== Exercise ==
A verbatim copy of all entries is the expected output.

== Records for the task ==
(** ** The constructor: the claims *)





(** C5, as the code has it.  When a callable is given in place of the url,
    positionally or in a configuration object, the key is a non-empty string
    naming a slot of the global object that takes the assignment, and
    [register] returns, the constructor assigns the callable to
    [window[key]], invokes its [register] once with the [PluginManager], and
    hands the configuration to the base constructor; these are all the calls
    it makes, so nothing is asked of the transport, and the unit is
    [FILE_COMPLETE] as soon as it exists. *)
Theorem PluginFile_callable_activates_at_once (env : Foreign) (loader : nat)
    (key0 url0 xhr0 : value) (h : Host) (key : string) (id : nat)
    (ps : list (string * value)) (xhr ext : value) (rid : nat)
    (rps : list (string * value)) (w : gmap string value) :
  (key0 = VStr key /\ url0 = VFun id ps /\ xhr = xhr0 /\ ext = VStr "js") \/
  (IsPlainObject key0 = true /\
   GetFastValue key0 "key" VUndefined = VStr key /\
   GetFastValue key0 "url" VUndefined = VFun id ps /\
   xhr = GetFastValue key0 "xhrSettings" VUndefined /\
   ext = GetFastValue key0 "extension" (VStr "js")) ->
  key <> "" ->
  takes_assignment env key = true ->
  get_property (VFun id ps) "register" = Normal (VFun rid rps) ->
  call_function env rid (VFun id ps) [PluginManager env]
    (<[key := VFun id ps]> (window h)) = (w, None) ->
  exists file,
    PluginFile env loader key0 url0 xhr0 h =
      ({| window := w; head := head h;
          log := log h ++
                 [EvSetGlobal key (VFun id ps);
                  EvCall (VFun rid rps) (VFun id ps) [PluginManager env];
                  EvNewFile loader
                    {| cfg_type := "script"; cfg_cache := false;
                       cfg_extension := ext; cfg_responseType := "text";
                       cfg_key := VStr key; cfg_url := VFun id ps;
                       cfg_xhrSettings := xhr |}] |},
       Normal file) /\
    file_state file = FILE_COMPLETE /\
    file_key file = key /\
    file_url file = VFun id ps /\
    file_xhrLoader file = None.
Proof.
  intros Hform Hkey Htakes Hreg Hcall.
  assert (PluginFile_arguments key0 url0 xhr0 =
            (VStr key, VFun id ps, xhr, ext)) as Hargs.
  { unfold PluginFile_arguments.
    destruct Hform as [(-> & -> & -> & ->) | (Hplain & -> & -> & -> & ->)].
    - reflexivity.
    - now rewrite Hplain. }
  rewrite PluginFile_unfold, Hargs; cbn -[window_register File_call].
  unfold after_window_set. rewrite Htakes.
  erewrite window_register_ok; cycle 1.
  - cbn. apply lookup_insert_eq.
  - exact Hreg.
  - cbn. exact Hcall.
  - rewrite File_call_unfold; cbn.
    destruct (String.eqb key "") eqn:Hempty.
    + apply String.eqb_eq in Hempty. contradiction.
    + eexists. split.
      * unfold with_log, with_window; cbn. now rewrite <- !app_assoc.
      * repeat split.
Qed.

Lemma PluginFile_callable_activates_at_once_witness :
  (exists file,
     PluginFile Sample.browser 0 (VStr "fx3") Sample.plug VUndefined
       Sample.empty_host =
       ({| window := <["fx3" := Sample.plug]> ∅; head := [];
           log := [EvSetGlobal "fx3" Sample.plug;
                   EvCall (VFun 2 []) Sample.plug
                     [PluginManager Sample.browser];
                   EvNewFile 0
                     {| cfg_type := "script"; cfg_cache := false;
                        cfg_extension := VStr "js";
                        cfg_responseType := "text";
                        cfg_key := VStr "fx3"; cfg_url := Sample.plug;
                        cfg_xhrSettings := VUndefined |}] |},
        Normal file) /\
     file_state file = FILE_COMPLETE) /\
  (exists file h',
     PluginFile Sample.browser 0
       (VObj [("key", VStr "fx3"); ("url", Sample.plug)])
       (VStr "unused.js") VNull Sample.empty_host = (h', Normal file) /\
     window h' !! "fx3" = Some Sample.plug /\
     file_state file = FILE_COMPLETE).
Proof.
  split.
  - destruct (PluginFile_callable_activates_at_once Sample.browser 0
                (VStr "fx3") Sample.plug VUndefined Sample.empty_host
                "fx3" 1 [("register", VFun 2 [])] VUndefined (VStr "js")
                2 [] (<["fx3" := Sample.plug]> ∅))
      as (file & Hrun & Hstate & _).
    + left. repeat split.
    + discriminate.
    + reflexivity.
    + reflexivity.
    + reflexivity.
    + exists file. split; [exact Hrun | exact Hstate].
  - destruct (PluginFile_callable_activates_at_once Sample.browser 0
                (VObj [("key", VStr "fx3"); ("url", Sample.plug)])
                (VStr "unused.js") VNull Sample.empty_host
                "fx3" 1 [("register", VFun 2 [])] VUndefined (VStr "js")
                2 [] (<["fx3" := Sample.plug]> ∅))
      as (file & Hrun & Hstate & _).
    + right. repeat split.
    + discriminate.
    + reflexivity.
    + reflexivity.
    + reflexivity.
    + do 2 eexists. split; [exact Hrun|]. split; [reflexivity | exact Hstate].
Defined.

== Result of this task ==
(** ** The constructor: the claims *)





(** C5, as the code has it.  When a callable is given in place of the url,
    positionally or in a configuration object, the key is a non-empty string
    naming a slot of the global object that takes the assignment, and
    [register] returns, the constructor assigns the callable to
    [window[key]], invokes its [register] once with the [PluginManager], and
    hands the configuration to the base constructor; these are all the calls
    it makes, so nothing is asked of the transport, and the unit is
    [FILE_COMPLETE] as soon as it exists. *)
Theorem PluginFile_callable_activates_at_once (env : Foreign) (loader : nat)
    (key0 url0 xhr0 : value) (h : Host) (key : string) (id : nat)
    (ps : list (string * value)) (xhr ext : value) (rid : nat)
    (rps : list (string * value)) (w : gmap string value) :
  (key0 = VStr key /\ url0 = VFun id ps /\ xhr = xhr0 /\ ext = VStr "js") \/
  (IsPlainObject key0 = true /\
   GetFastValue key0 "key" VUndefined = VStr key /\
   GetFastValue key0 "url" VUndefined = VFun id ps /\
   xhr = GetFastValue key0 "xhrSettings" VUndefined /\
   ext = GetFastValue key0 "extension" (VStr "js")) ->
  key <> "" ->
  takes_assignment env key = true ->
  get_property (VFun id ps) "register" = Normal (VFun rid rps) ->
  call_function env rid (VFun id ps) [PluginManager env]
    (<[key := VFun id ps]> (window h)) = (w, None) ->
  exists file,
    PluginFile env loader key0 url0 xhr0 h =
      ({| window := w; head := head h;
          log := log h ++
                 [EvSetGlobal key (VFun id ps);
                  EvCall (VFun rid rps) (VFun id ps) [PluginManager env];
                  EvNewFile loader
                    {| cfg_type := "script"; cfg_cache := false;
                       cfg_extension := ext; cfg_responseType := "text";
                       cfg_key := VStr key; cfg_url := VFun id ps;
                       cfg_xhrSettings := xhr |}] |},
       Normal file) /\
    file_state file = FILE_COMPLETE /\
    file_key file = key /\
    file_url file = VFun id ps /\
    file_xhrLoader file = None.
Proof.
  intros Hform Hkey Htakes Hreg Hcall.
  assert (PluginFile_arguments key0 url0 xhr0 =
            (VStr key, VFun id ps, xhr, ext)) as Hargs.
  { unfold PluginFile_arguments.
    destruct Hform as [(-> & -> & -> & ->) | (Hplain & -> & -> & -> & ->)].
    - reflexivity.
    - now rewrite Hplain. }
  rewrite PluginFile_unfold, Hargs; cbn -[window_register File_call].
  unfold after_window_set. rewrite Htakes.
  erewrite window_register_ok; cycle 1.
  - cbn. apply lookup_insert_eq.
  - exact Hreg.
  - cbn. exact Hcall.
  - rewrite File_call_unfold; cbn.
    destruct (String.eqb key "") eqn:Hempty.
    + apply String.eqb_eq in Hempty. contradiction.
    + eexists. split.
      * unfold with_log, with_window; cbn. now rewrite <- !app_assoc.
      * repeat split.
Qed.

Lemma PluginFile_callable_activates_at_once_witness :
  (exists file,
     PluginFile Sample.browser 0 (VStr "fx3") Sample.plug VUndefined
       Sample.empty_host =
       ({| window := <["fx3" := Sample.plug]> ∅; head := [];
           log := [EvSetGlobal "fx3" Sample.plug;
                   EvCall (VFun 2 []) Sample.plug
                     [PluginManager Sample.browser];
                   EvNewFile 0
                     {| cfg_type := "script"; cfg_cache := false;
                        cfg_extension := VStr "js";
                        cfg_responseType := "text";
                        cfg_key := VStr "fx3"; cfg_url := Sample.plug;
                        cfg_xhrSettings := VUndefined |}] |},
        Normal file) /\
     file_state file = FILE_COMPLETE) /\
  (exists file h',
     PluginFile Sample.browser 0
       (VObj [("key", VStr "fx3"); ("url", Sample.plug)])
       (VStr "unused.js") VNull Sample.empty_host = (h', Normal file) /\
     window h' !! "fx3" = Some Sample.plug /\
     file_state file = FILE_COMPLETE).
Proof.
  split.
  - destruct (PluginFile_callable_activates_at_once Sample.browser 0
                (VStr "fx3") Sample.plug VUndefined Sample.empty_host
                "fx3" 1 [("register", VFun 2 [])] VUndefined (VStr "js")
                2 [] (<["fx3" := Sample.plug]> ∅))
      as (file & Hrun & Hstate & _).
    + left. repeat split.
    + discriminate.
    + reflexivity.
    + reflexivity.
    + reflexivity.
    + exists file. split; [exact Hrun | exact Hstate].
  - destruct (PluginFile_callable_activates_at_once Sample.browser 0
                (VObj [("key", VStr "fx3"); ("url", Sample.plug)])
                (VStr "unused.js") VNull Sample.empty_host
                "fx3" 1 [("register", VFun 2 [])] VUndefined (VStr "js")
                2 [] (<["fx3" := Sample.plug]> ∅))
      as (file & Hrun & Hstate & _).
    + right. repeat split.
    + discriminate.
    + reflexivity.
    + reflexivity.
    + reflexivity.
    + do 2 eexists. split; [exact Hrun|]. split; [reflexivity | exact Hstate].
Defined.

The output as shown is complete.